De acuerdo con el Consejo Nacional para la Evaluación de la Política de Desarrollo Social (Coneval), al tercer trimestre del 2017, el promedio del ingreso laboral per cápita en México es de poco menos de 1,500 pesos al mes. De acuerdo con el mismo organismo, el costo de la línea de bienestar (que suma a la canasta alimentaria más la no alimentaria), es de poco más de 2,500 pesos mensuales.

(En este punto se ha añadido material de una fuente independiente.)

(* ===== verification/ExecutionExamples.v ===== *)
(** A concrete receipt: an account calls a contract of its own, which sends a transfer, and is then paid a deposit.  It is executed on the
    overlay of a trie, with the sink of the example chunk and a small virtual machine. *)

From stdpp Require Import functions sorting.
From S2P Require Import Prelude Errors Borsh Costs TrieKey ShardLayout StateUpdate StateUpdateCorrect Fees Receipt ReceiptManager Account StoreUtils RemoveAccount Verifier Transaction TrieQueue ReceiptQueues ProcessTransactions ProcessCorrect RuntimeStore Actions ActionsCorrect ApplyReceipt ExecutionCorrect OutgoingMetadata CongestionInfo ReceiptSink ReceiptSinkCorrect ChunkExamples ProcessSink ProcessExamples.
Import ReceiptExample SinkExample.
Import (hints) KeyExample QueueExample MetadataExample ProcessExample.
Local Open Scope Z_scope.

Module ExecutionExample.

(** ** The state *)

Abbreviation Update := (TrieUpdate (AccountId := bool) (Trie := gmap bytes bytes) (Cause := StateChangeCause)).

Definition trie_contains_key (t : gmap bytes bytes) (k : bytes) : () + bool := inr (bool_decide (is_Some (t !! k))).
Definition trie_value_ref (t : gmap bytes bytes) (k : bytes) : () + option (Z * bytes) := inr ((λ v, (Z.of_nat (length v), ProcessExample.hash v)) <$> t !! k).
Definition seek_prefix (t : gmap bytes bytes) (prefix : bytes) : () + list (() + bytes * bytes) := inr [].

#[export] Instance exec_store : StateStore (TrieKey bool) () Update := overlay_store as_bytes QueueExample.trie_get ().
#[export] Instance exec_store_ok : StateStoreOk (TrieKey bool) () Update (runtime_key as_bytes) (key_view as_bytes id) (key_trie_view as_bytes id) :=
  overlay_store_ok as_bytes from_str QueueExample.trie_get () id (λ _ _, eq_refl).
#[export] Instance exec_runtime_store : RuntimeStore bool () Update :=
  overlay_runtime_store as_bytes QueueExample.trie_get () trie_contains_key trie_value_ref (λ _, true) ProcessExample.hash seek_prefix.

Lemma ref_length t k n h : trie_value_ref t k = inr (Some (n, h)) → 0 <= n.
Proof. unfold trie_value_ref. destruct (t !! k); [|done]. intros [= <- _]. lia. Qed.

#[export] Instance exec_runtime_store_ok : RuntimeStoreOk bool () Update (runtime_key as_bytes) (key_view as_bytes id) (key_saved as_bytes id) (key_trie_view as_bytes id) :=
  overlay_runtime_store_ok as_bytes from_str QueueExample.trie_get () trie_contains_key trie_value_ref (λ _, true) ProcessExample.hash seek_prefix id ref_length.

(** ** Serialisation *)

#[export] Instance yield_indices_borsh : Borsh PromiseYieldIndices := {|
  borsh_encode i := encode_u64 (yield_first_index i) ++ encode_u64 (yield_next_available_index i);
  borsh_decode b :=
    '(f, b) ← decode_u64 b;
    '(n, b) ← decode_u64 b;
    if (0 <=? n) && (n <=? umax 64) then Some (mkYieldIndices f n, b) else None
|}.

Lemma yield_indices_fit data (i : PromiseYieldIndices) rest : borsh_decode data = Some (i, rest) → in_u 64 (yield_next_available_index i).
Proof.
  cbn [borsh_decode yield_indices_borsh]. destruct (decode_u64 data) as [[f b]|]; [|done]. cbn [mbind option_bind]. destruct (decode_u64 b) as [[n b']|]; [|done]. cbn [mbind option_bind].
  destruct (Z.leb_spec 0 n), (Z.leb_spec n (umax 64)); cbn; try done. by intros [= <- _].
Qed.

#[export] Instance yield_timeout_borsh : Borsh (PromiseYieldTimeout bool) := {|
  borsh_encode t := borsh_encode (timeout_account_id t) ++ timeout_data_id t ++ encode_u64 (expires_at t);
  borsh_decode b := '(a, b) ← borsh_decode b; '(d, b) ← read_bytes 32 b; '(e, b) ← decode_u64 b; Some (mkYieldTimeout a d e, b)
|}.

#[export] Instance received_borsh : Borsh ReceivedData := {|
  borsh_encode d := match received_data d with None => [0] | Some data => 1 :: ProcessExample.encode_string data end;
  borsh_decode b :=
    match b with
    | 0 :: b => Some (mkReceivedData None, b)
    | 1 :: b => '(n, b) ← borsh_decode (Borsh := borsh_uint 4) b; '(d, b) ← read_bytes (Z.to_nat n) b; Some (mkReceivedData (Some d), b)
    | _ => None
    end
|}.

(** Delegate actions are only hashed. *)
#[export] Instance delegate_borsh : Borsh (DelegateAction bool (Action bool)) := {| borsh_encode da := encode_u64 (Fees.nonce da); borsh_decode _ := None |}.

(** ** The virtual machine *)

Definition alice : bool := false.
Definition system : bool := true.

(** Any contract burns 7 gas and creates a receipt with a transfer of 2 to [alice]; the machine does not accept calls that cannot pay for it. *)
Definition transfer_manager : ReceiptManager (AccountId := bool) :=
  set_action_receipts [mkActionReceiptMetadata alice [] [] [Transfer 2] false] default_manager.

Definition transfer_gas (fees : RuntimeFeesConfig) : Z := manager_gas as_bytes get_account_type fees wasm_config (action_receipts transfer_manager).

Definition call_outcome (fees : RuntimeFeesConfig) (ctx : VMContext bool) : VMOutcome () :=
  mkVMOutcome (account_balance ctx + attached_deposit ctx - 2) (ctx_storage_usage ctx) ReturnNone 7 (7 + transfer_gas fees) 7 [] new_profile None.

Definition callable (fees : RuntimeFeesConfig) (ctx : VMContext bool) : bool :=
  (0 <=? transfer_gas fees) && (7 + transfer_gas fees <=? prepaid_gas ctx) && (2 <=? account_balance ctx + attached_deposit ctx) && (0 <=? ctx_storage_usage ctx) && (ctx_storage_usage ctx <=? umax 64).

#[export] Instance small_vm : Vm bool () Update () := {|
  vm_contract := ();
  get_contract _ _ _ _ := ();
  vm_run _ _ ctx fees s := if callable fees ctx then Ok (call_outcome fees ctx) (s.1, transfer_manager) else Panic
|}.

Lemma transfer_manager_reached : manager_reached as_bytes transfer_manager.
Proof.
  eapply (reached_ok _ _ (OpTransfer 0 2)); [eapply (reached_ok _ _ (OpCreateActionReceipt [] [] alice)); [apply reached_default|done|reflexivity]|cbn; lia|reflexivity].
Qed.

#[export] Instance small_vm_ok : VmOk as_bytes get_account_type (runtime_key as_bytes) (key_view as_bytes id) (key_saved as_bytes id) (key_trie_view as_bytes id) wasm_config.
Proof.
  split. intros c ext ctx fees u. cbn [vm_run small_vm]. unfold callable. destruct (Z.leb_spec 0 (transfer_gas fees)); [|done]. destruct (Z.leb_spec (7 + transfer_gas fees) (prepaid_gas ctx)); [|done].
  destruct (Z.leb_spec 2 (account_balance ctx + attached_deposit ctx)); [|done]. destruct (Z.leb_spec 0 (ctx_storage_usage ctx)); [|done]. destruct (Z.leb_spec (ctx_storage_usage ctx) (umax 64)); [|done].
  cbn [andb]. split; [apply st_frame_refl|]. split; cbn [out_burnt_gas out_used_gas out_balance out_storage_usage call_outcome aborted].
  - exact transfer_manager_reached.
  - lia.
  - done.
  - change (receipts_gas (action_receipts transfer_manager)) with 0. lia.
  - done.
  - by repeat constructor.
  - intros _. change (manager_deposits (action_receipts transfer_manager)) with 2. lia.
  - intros _. fold (transfer_gas fees). lia.
Qed.

(** ** The receipt *)

Definition config0 : RuntimeConfig bool := mkRuntimeConfig example_fees wasm_config ProcessExample.limits (mkAccountCreationConfig 0 alice) 200.
Definition apply_state0 : ApplyState bool := mkApplyState false 100 [] 0 1 10 5 None [] 80 config0.
Definition wallet : Code := mkCode [] (replicate 32 1).

Definition call0 : ActionReceipt bool := mkActionReceipt alice ProcessExample.full_key 12 [] [] [FunctionCall [109] [] 60 5; Transfer 3].
Definition receipt0 : Receipt bool := ReceiptIsV0 (mkReceiptV0 alice alice (replicate 32 9) (ActionR call0)).

Definition write0 (e : TrieKey bool * bytes) (u : Update) : option Update := st_set (StateStore := exec_store) e.1 e.2 u.
Definition state3 : Update := default (new_update trie0 None) (for_each write0 [(TrieKey.Account alice, borsh_encode ProcessExample.account0)] (new_update trie0 None)).

Definition stats0 : BalanceStats := mkBalanceStats 0 0 0 0 0.
Definition forward := forward_or_buffer_receipt as_bytes get_account_type account_le hash_bytes example_fees wasm_config true info0 (StorageError := ()) (U := Update).
Definition rt0 : RtState (AccountId := bool) (U := Update) (K := ReceiptSinkV2 (AccountId := bool)) := mkRtState sink0 state3 [] stats0.

Abbreviation run := (apply_action_receipt as_bytes from_str get_account_type (λ _, true) (λ _ _, false) system ProcessExample.hash ProcessExample.verify (λ _, None) (λ _, true) wallet (λ _, None) (λ _, inr 0) forward apply_state0 (CallError := ())).

Abbreviation view := (key_view as_bytes id).
Abbreviation saved := (key_saved as_bytes id).
Abbreviation good := (runtime_key as_bytes).
Abbreviation trie_view := (key_trie_view as_bytes id).
Abbreviation sink_ready := (accepts as_bytes get_account_type account_le hash_bytes example_fees wasm_config view enum_ok both info0 base0 buffered sink0).

#[export] Instance forward_accepts : ReceiptSinkOk good view trie_view sink_key forward sink_ready :=
  sink_accepts as_bytes get_account_type account_le hash_bytes example_fees wasm_config true good view trie_view enum_ok both both_ok info0 base0 buffered sink0.

Lemma as_bytes_injective : Inj (=) (=) as_bytes.
Proof. by intros [|] [|]. Qed.
Lemma hash0_length b : length (ProcessExample.hash b) = 32%nat.
Proof. apply length_replicate. Qed.
Lemma storage0_ok : storage_ok (storage_usage_config example_fees).
Proof. by split_and!; vm_compute. Qed.
Lemma account_keys0 id : good (TrieKey.Account id) ∧ good (ContractCode id).
Proof. split; (split_and!; [done| |done]); destruct id; by eexists. Qed.
Lemma access_keys0 id pk : public_key_ok pk → good (TrieKey.AccessKey id pk).
Proof. intros Hk. split_and!; [done| |done]. by eexists. Qed.
Lemma yield_keys0 : good TrieKey.PromiseYieldIndices ∧ ∀ i, in_u 64 i → good (TrieKey.PromiseYieldTimeout i).
Proof. split; [|intros i Hi]; (split_and!; [done| |done]); by eexists. Qed.
Lemma received_keys0 id d : length d = 32%nat → good (TrieKey.ReceivedData id d).
Proof. intros Hd. split_and!; [done| |done]. by eexists. Qed.
Lemma call0_ok : Forall (action_ok as_bytes) (receipt_actions call0) ∧ Forall action_fits (receipt_actions call0).
Proof. split; repeat (apply Forall_cons; split); try constructor; try done; by split_and!. Qed.
Lemma state3_account a : account_at view state3 alice = Some a → acct_fits a.
Proof. intros Ha. assert (account_at view state3 alice = Some ProcessExample.account0) as E by by vm_compute. rewrite E in Ha. injection Ha as <-. by split_and!; vm_compute. Qed.
Lemma accounts_foreign (id : bool) : ¬ sink_key (TrieKey.Account id).
Proof. by intros []. Qed.
End ExecutionExample.
Import ExecutionExample.

Definition is_Ok {S E A} (x : outcome S E A) : bool := match x with Ok _ _ => true | _ => false end.

Lemma run0_returns : is_Ok (run receipt0 rt0) = true.
Proof. by vm_compute. Qed.

Lemma receipt_conserves_tokens_witness : ∃ o s', run receipt0 rt0 = Ok o s' ∧ ∃ sent s1,
  conserves as_bytes get_account_type system apply_state0 view receipt0 rt0 (succeeded o) sent s1 ∧ rt_stats s' = rt_stats s1 ∧
    ∀ handled, sink_ready sent handled (rt_sink s1, rt_update s1) →
      sink_ready [] (handled ++ sent) (rt_sink s', rt_update s') ∧ ∀ id', account_at view (rt_update s') id' = account_at view (rt_update s1) id'.
Proof.
  pose proof run0_returns as Hok. destruct (run receipt0 rt0) as [o s'| | |] eqn:Hrun; [clear Hok|done..]. exists o, s'. split; [done|].
  refine (receipt_conserves_tokens as_bytes from_str get_account_type (λ _, true) (λ _ _, false) system ProcessExample.hash ProcessExample.verify (λ _, None) (λ _, true) wallet (λ _, None) (λ _, inr 0) apply_state0
    good view saved trie_view as_bytes_injective hash0_length eq_refl ProcessExample.fees0_ok storage0_ok account_keys0 access_keys0 yield_keys0 received_keys0 yield_indices_fit
    receipt0 call0 ltac:(done) eq_refl (proj1 call0_ok) (proj2 call0_ok) (or_introl eq_refl) ltac:(done) ltac:(done) forward sink_key sink_ready accounts_foreign rt0 o s' _ _ _ _ Hrun).
  - constructor.
  - exact state3_account.
  - done.
  - by vm_compute.
Defined.

Abbreviation execute := (execute_actions as_bytes from_str get_account_type (λ _, true) (λ _ _, false) system ProcessExample.hash ProcessExample.verify (λ _, None) (λ _, true) wallet (λ _, None) (λ _, inr 0) (K := ReceiptSinkV2 (AccountId := bool)) apply_state0 (CallError := ())).

Lemma execute0_returns : is_Ok (execute receipt0 call0 [] rt0) = true.
Proof. by vm_compute. Qed.

Lemma execution_within_prepaid_gas_witness : ∃ res s', execute receipt0 call0 [] rt0 = Ok res s' ∧ 0 <= gas_burnt res <= gas_used res ∧ gas_used res <= 64 ∧
  unspent_gas 64 res = ROk (64 - (if result_ok res then gas_used res else gas_burnt res)).
Proof.
  pose proof execute0_returns as Hok. destruct (execute receipt0 call0 [] rt0) as [res s'| | |] eqn:Hrun; [clear Hok|done..]. exists res, s'. split; [done|].
  refine (execution_within_prepaid_gas as_bytes from_str get_account_type (λ _, true) (λ _ _, false) system ProcessExample.hash ProcessExample.verify (λ _, None) (λ _, true) wallet (λ _, None) (λ _, inr 0) apply_state0
    good view saved trie_view as_bytes_injective hash0_length eq_refl ProcessExample.fees0_ok storage0_ok account_keys0 access_keys0 yield_keys0 yield_indices_fit
    receipt0 call0 ltac:(done) eq_refl (proj1 call0_ok) (proj2 call0_ok) [] rt0 res s' 64 _ _ _ _ _ Hrun).
  - exact state3_account.
  - done.
  - by vm_compute.
  - by vm_compute.
  - by vm_compute.
Defined.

La conclusión es simple: el 42% de las personas ocupadas en el país perciben ingresos salariales que no les permiten superar la pobreza; es decir, hoy trabajar literalmente es un ejercicio empobrecedor que nos sitúa en una realidad nacional deplorable: el salario ni es digno ni es remunerador; y por otro lado, trabajar dejó de ser liberador, en el sentido más amplio del término.

Por ejemplo, pensando en Amartya Sen, la libertad de bienestar implica tener acceso a los satisfactores necesarios para poder vivir como se quiere vivir; esto es, la libertad de agencia, o sea, el poderse plantear proyectos de vida, implica por necesidad que haya libertad de bienestar. Por ello el desarrollo humano en México es una aporía, y no deja de ser un anhelo y una búsqueda permanente.

Tenemos entonces una realidad que debe transformarse, pero con urgencia. No podemos seguir siendo un país de “miserables”, un territorio en el que la justicia nunca llega a los pobres, para quienes su condición se ha convertido en destino manifiesto, pues de acuerdo con todos los datos que hay en las encuestas sobre movilidad social del país, quienes nacen pobres tienen mayores probabilidades de morir en esa condición, que de dejar de serlo.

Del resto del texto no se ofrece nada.